Investors generally view a narrow rally as more fragile, because weakness in just a few big stocks could sink indexes, but some hope gains will spread during the second half.

More companies are projected to post improved earnings as many investors expect the economy to navigate a soft landing, which could boost stocks trading at more moderate valuations than market leaders. “If we’re looking for a catalyst to have broader participation in this rally this year, the second-quarter earnings reporting season may well be the start of that,” said Art Hogan, chief market strategist at B Riley Wealth.

The S&P 500 is trading at about 21 times forward earnings estimates, but if the top 10 stocks by market value are excluded that figure drops to 16.5 on average for the rest of the index, Hogan said.

In a further sign of the narrow rally, the information technology and communication services sectors, which include most of the Magnificent 7, are the only two of 11 S&P 500 sectors to outperform the broader index this year.

Earnings among the Magnificent 7 rose 51.8% year-on-year in the first quarter compared to 1.3% earnings growth for the rest of the S&P 500, according to Tajinder Dhillon, senior research analyst at LSEG.

That gap is expected to shrink, with forecasts for Magnificent 7 year-on-year earnings rising 29.7% in the second quarter and earnings among the rest of the index up 7.2%, according to LSEG.

“We think greater balance in profitability could lead to broader market participation in the coming quarters,” Chris Haverland, global equity strategist with the Wells Fargo Investment Institute (WFII), said in a note on Tuesday.

The WFII suggests investors trim gains in the technology and communication services sectors to take advantage of weakness in energy, healthcare, industrials and materials.

Later in the year, the Magnificent 7’s profit advantage is expected to diminish further. The group’s year-on-year earnings growth is expected to be 17.4% in the third quarter and 18.3% in the fourth. That compares with rest-of-index earnings growth of 6.8% in the third quarter and 13.9% in the fourth.

“We anticipate that we’re going to have nearly all sectors of the S&P participating in earnings growth in 2024,” said Katie Nixon, chief investment officer for Northern Trust Wealth Management.

Not everyone is convinced that other groups are poised to catch up, as AI remains a dominant theme. Robert Pavlik, senior portfolio manager at Dakota Wealth Management, said he had doubts about earnings growth meeting expectations, due to weak consumer spending, sticky inflation and other concerning economic indicators. Still, in coming days, investors could get a clearer view of the economy’s health and when the Federal Reserve will start cutting interest rates, which could also trigger broader market gains. Fed Chair Jerome Powell is due to testify before Congress on Tuesday, while Thursday’s release of the monthly consumer price index provides a crucial look at inflation.

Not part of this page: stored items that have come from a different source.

(** ** Properties *)

(** C16: the interceptor admits a request exactly when the [tls] feature is on,
    the leaf of the peer's certificate chain is an allowed service identity,
    the service assertion is absent or equal to it, and the caller context and
    its signature are both absent or verify for this identity; the request then
    carries this identity and context and is otherwise unchanged. *)
Theorem admission_exact `{MetadataApi, X509Api, CodecApi, PayloadJsonApi} feature self r now r' :
  interceptor_call feature self r now = Ok r' ↔
  feature = true ∧
  ∃ identity context, admitted self r now identity context ∧ r' = inject r identity context.
Proof.
  rewrite <-(verify_and_inject_Ok self r now r'). unfold interceptor_call.
  destruct feature; [|by split; [|intros []]].
  destruct (verify_and_inject true self r now) as [r1 [[]|e]]; naive_solver.
Qed.

(** admission fails closed: a rejected request keeps its extensions, and a
    request without a peer certificate is rejected as unauthenticated or as a
    failed precondition whatever its headers say. *)
Theorem admission_fails_closed `{MetadataApi, X509Api, CodecApi, PayloadJsonApi}
    feature self r now :
  (∀ r' status, verify_and_inject feature self r now = (r', Err status) → r' = r) ∧
  (peer_certs r = None ∨ peer_certs r = Some [] →
   ∃ status, verify_and_inject feature self r now = (r, Err status) ∧
     (Status.code status = Code.Unauthenticated ∨
      Status.code status = Code.FailedPrecondition)).
Proof.
  unfold verify_and_inject. destruct feature; cbn [negb]; split.
  - intros r' status. case_match; [case_match|]; naive_solver.
  - intros [-> | ->]; eexists; (split; [reflexivity|]); by left.
  - naive_solver.
  - intros _. eexists. split; [reflexivity|]. by right.
Qed.
Definition test_handle (ttl : Z) : @DiscoveryInstanceHandle toy_metadata toy_registry :=
  @Build_DiscoveryInstanceHandle toy_metadata toy_registry "http://127.0.0.1:19090"
    (test_config ttl "sdkwork-commerce-app-rpc") "lease-1"
    (Duration.from_secs (Z.max ttl 3 / 3))
    (@unsigned_registry_write_metadata toy_keys "sdkwork-commerce-service-host" test_ids).

Definition deaf_handle (ttl : Z) : @DiscoveryInstanceHandle toy_metadata deaf_registry :=
  @Build_DiscoveryInstanceHandle toy_metadata deaf_registry "http://127.0.0.1:19090"
    (test_config ttl "sdkwork-commerce-app-rpc") "lease-1"
    (Duration.from_secs (Z.max ttl 3 / 3))
    (@unsigned_registry_write_metadata toy_keys "sdkwork-commerce-service-host" test_ids).

Lemma register_validates_first_witness :
  ∃ m, @register toy_metadata toy_utils toy_keys toy_registry (test_config 30 " ") test_ids
         test_ids O = (Err (RegValidation m), O).
Proof.
  apply (@register_validates_first toy_metadata toy_utils toy_keys toy_registry toy_utils_laws).
  intros [Hf _ _]. rewrite !Forall_cons in Hf. destruct Hf as (_ & _ & _ & Hs & _).
  apply Hs. vm_compute. reflexivity.
Defined.

Lemma register_sound_witness :
  3 * @renew_interval toy_metadata toy_registry (test_handle 30) ≤ Duration.from_secs 30.
Proof.
  destruct (@register_sound toy_metadata toy_utils toy_keys toy_registry toy_utils_laws
    (test_config 30 "sdkwork-commerce-app-rpc") test_ids test_ids O 2%nat (test_handle 30))
    as (_ & _ & _ & _ & Hr & _); [reflexivity|].
  apply Hr. by_compute.
Defined.

Lemma renew_loop_follows_outcomes_witness :
  ∃ p, (@spawn_renew_loop_with_config toy_metadata deaf_registry
          [toy_random; toy_random; toy_random] (deaf_handle 30) renew_config_default O).1.1
         !! 2%nat = Some p ∧ pass_sleep p = Duration.from_secs 4 ∧ pass_log p = Critical.
Proof.
  destruct (@renew_loop_follows_outcomes toy_metadata deaf_registry
    [toy_random; toy_random; toy_random] (deaf_handle 30) renew_config_default O 2%nat toy_random)
    as (p & Hp & Hs & Hl & _); [done|done|].
  exists p. split; [exact Hp|].
  assert (Some (pass_renewed p) = Some false) as [= Hf] 
    by exact (f_equal (option_map pass_renewed) (eq_sym Hp)).
  rewrite Hs, Hl, Hf. split; reflexivity.
Defined.

Lemma default_renewals_fit_lease_witness :
  foldr Z.add 0 (pass_sleep <$>
    (@spawn_renew_loop toy_metadata deaf_registry
       [toy_random; toy_random; toy_random; toy_random] (deaf_handle 30) 2%nat).1.1)
  ≤ Duration.from_secs 30.
Proof.
  apply (@default_renewals_fit_lease toy_metadata toy_utils toy_keys deaf_registry
    (test_config 30 "sdkwork-commerce-app-rpc") test_ids test_ids O 2%nat (deaf_handle 30)
    toy_random toy_random toy_random toy_random _ 4 6%nat);
    [reflexivity|by_compute|exact toy_random_laws..|reflexivity|reflexivity].
Defined.

Lemma renew_backoff_bounded_witness :
  0 ≤ @renew_backoff toy_random 3 (Duration.from_secs 1) (Duration.from_secs 10)
    ≤ Z.min (Duration.from_secs 1 * 2 ^ Z.min 3 16) (Duration.from_secs 10).
Proof.
  apply (@renew_backoff_bounded toy_random toy_random_laws); by_compute.
Defined.

Lemma zero_max_backoff_exceeded_witness :
  @renew_backoff toy_random 1 (Duration.from_secs 1) 0 = Duration.from_secs 1 ∧
  0 < @renew_backoff toy_random 1 (Duration.from_secs 1) 0.
Proof. apply (@zero_max_backoff_exceeded toy_random); by_compute. Defined.

Lemma one_second_lease_not_renewed_in_time_witness :
  @renew_interval toy_metadata toy_registry (test_handle 1) = Duration.from_secs 1.
Proof.
  apply (@one_second_lease_not_renewed_in_time toy_metadata toy_utils toy_keys toy_registry
    (test_config 1 "sdkwork-commerce-app-rpc") test_ids test_ids O 2%nat (test_handle 1));
    reflexivity.
Defined.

Separately, Federal Reserve policymakers got more evidence of US labour-market cooling on Friday that could boost their confidence they are winning their fight on inflation, and open the path to a more active debate on interest-rate cuts when they next meet in late July.

The labour Department report showing a rise in unemployment and a decline in job creation is just the latest in a string of recent data offering more evidence of slowing than what US central bankers had in hand at their June meeting.

At that time, many of them felt inflation progress was so lacking and the economy still so strong that they would likely cut rates only once this year, if at all.

Since then, the data has marched in the opposite direction. A couple of inflation reports have shown prices did not rise at all from April to May; other reports have signaled a slump in services and manufacturing activity and rising job openings and layoffs. Friday’s job report did not show big cracks in the labour market - indeed, job gains in June, at 206,000, outpaced economists’ expectations.

But the unemployment rate rose to 4.1%, and large revisions to prior-month estimates of job creation meant the average monthly payroll gain over the most recent three months has downshifted to 177,000.